Dataset content:
▬▬▬

Lemma run_returns_nil_on_cancellation_witness :
  outcome (run Sample.pod (SetupSignalHandler Sample.pod) (Some Sample.logger)
             (Sample.config "" true)) = Val None.
Proof.
  apply (run_returns_nil_on_cancellation Sample.pod
           (SetupSignalHandler Sample.pod) (Some Sample.logger)
           (Sample.config "" true)
           "client of https://10.0.0.1:443"
           (WithValue (WithCancel (WithCancel Background true) false)
              developModeKey (AnyBool true))
           (mkNode "gke-node-7")).
  - vm_compute. do 4 right. left. reflexivity.
  - reflexivity.
  - reflexivity.
Defined.

Lemma forbidden_node_lookup_fails :
  bootstrap_failure Sample.forbidden (SetupSignalHandler Sample.forbidden)
    (prepareLogger "v2.0.0" (cli.String (runContext ∅ ∅) "log-level")
       (cli.Bool (runContext ∅ ∅) "json"))
    (config_LoadConfig Sample.forbidden (runContext ∅ ∅))
    "getting node" (External "nodes is forbidden").
Proof.
  apply (FailNode Sample.forbidden _ _ _
           "https://10.0.0.1:443" "client of https://10.0.0.1:443");
    reflexivity.
Defined.

Lemma bootstrap_failure_is_fatal_witness :
  outcome (runCmd Sample.forbidden "v2.0.0" (runContext ∅ ∅)) = Exit 1.
Proof.
  destruct (bootstrap_failure_is_fatal Sample.forbidden "v2.0.0" (runContext ∅ ∅))
    as [Hfatal _].
  destruct (Hfatal "getting node" (External "nodes is forbidden")
              forbidden_node_lookup_fails) as (_ & Hexit & _).
  exact Hexit.
Defined.

Lemma run_waits_only_after_bootstrap_witness :
  awaits (trace (run Sample.workstation Background (Some Sample.logger)
                   (Sample.config "/nonexistent" false))) = false /\
  (exists rc cs n,
     outcome (retrieveKubeConfig Sample.pod (Some Sample.logger)
                (Sample.config "" false)) = Val (Some rc, None) /\
     kubernetes_NewForConfig Sample.pod rc = Ok cs /\
     node_GetNode Sample.pod cs
       (ctx (runFrame (SetupSignalHandler Sample.pod) (Sample.config "" false)))
       = Ok n).
Proof.
  split.
  - destruct (run_waits_only_after_bootstrap Sample.workstation Background
                (Sample.config "/nonexistent" false)) as [Hfail _].
    destruct (Hfail Sample.logger "retrieving kube config"
                (withMessage
                   (withMessage (External "open: no such file or directory")
                      "reading kubeconfig at /nonexistent")
                   "retrieving kube config from path")) as (_ & Hnowait & _);
      [apply FailKubeConfig; reflexivity | exact Hnowait].
  - apply (run_waits_only_after_bootstrap Sample.pod
             (SetupSignalHandler Sample.pod) (Sample.config "" false)).
    reflexivity.
Defined.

▬▬▬

Exercise objective:
All of the data above is to be transcribed without alteration.

Response area:
Lemma run_returns_nil_on_cancellation_witness :
  outcome (run Sample.pod (SetupSignalHandler Sample.pod) (Some Sample.logger)
             (Sample.config "" true)) = Val None.
Proof.
  apply (run_returns_nil_on_cancellation Sample.pod
           (SetupSignalHandler Sample.pod) (Some Sample.logger)
           (Sample.config "" true)
           "client of https://10.0.0.1:443"
           (WithValue (WithCancel (WithCancel Background true) false)
              developModeKey (AnyBool true))
           (mkNode "gke-node-7")).
  - vm_compute. do 4 right. left. reflexivity.
  - reflexivity.
  - reflexivity.
Defined.

Lemma forbidden_node_lookup_fails :
  bootstrap_failure Sample.forbidden (SetupSignalHandler Sample.forbidden)
    (prepareLogger "v2.0.0" (cli.String (runContext ∅ ∅) "log-level")
       (cli.Bool (runContext ∅ ∅) "json"))
    (config_LoadConfig Sample.forbidden (runContext ∅ ∅))
    "getting node" (External "nodes is forbidden").
Proof.
  apply (FailNode Sample.forbidden _ _ _
           "https://10.0.0.1:443" "client of https://10.0.0.1:443");
    reflexivity.
Defined.

Lemma bootstrap_failure_is_fatal_witness :
  outcome (runCmd Sample.forbidden "v2.0.0" (runContext ∅ ∅)) = Exit 1.
Proof.
  destruct (bootstrap_failure_is_fatal Sample.forbidden "v2.0.0" (runContext ∅ ∅))
    as [Hfatal _].
  destruct (Hfatal "getting node" (External "nodes is forbidden")
              forbidden_node_lookup_fails) as (_ & Hexit & _).
  exact Hexit.
Defined.

Lemma run_waits_only_after_bootstrap_witness :
  awaits (trace (run Sample.workstation Background (Some Sample.logger)
                   (Sample.config "/nonexistent" false))) = false /\
  (exists rc cs n,
     outcome (retrieveKubeConfig Sample.pod (Some Sample.logger)
                (Sample.config "" false)) = Val (Some rc, None) /\
     kubernetes_NewForConfig Sample.pod rc = Ok cs /\
     node_GetNode Sample.pod cs
       (ctx (runFrame (SetupSignalHandler Sample.pod) (Sample.config "" false)))
       = Ok n).
Proof.
  split.
  - destruct (run_waits_only_after_bootstrap Sample.workstation Background
                (Sample.config "/nonexistent" false)) as [Hfail _].
    destruct (Hfail Sample.logger "retrieving kube config"
                (withMessage
                   (withMessage (External "open: no such file or directory")
                      "reading kubeconfig at /nonexistent")
                   "retrieving kube config from path")) as (_ & Hnowait & _);
      [apply FailKubeConfig; reflexivity | exact Hnowait].
  - apply (run_waits_only_after_bootstrap Sample.pod
             (SetupSignalHandler Sample.pod) (Sample.config "" false)).
    reflexivity.
Defined.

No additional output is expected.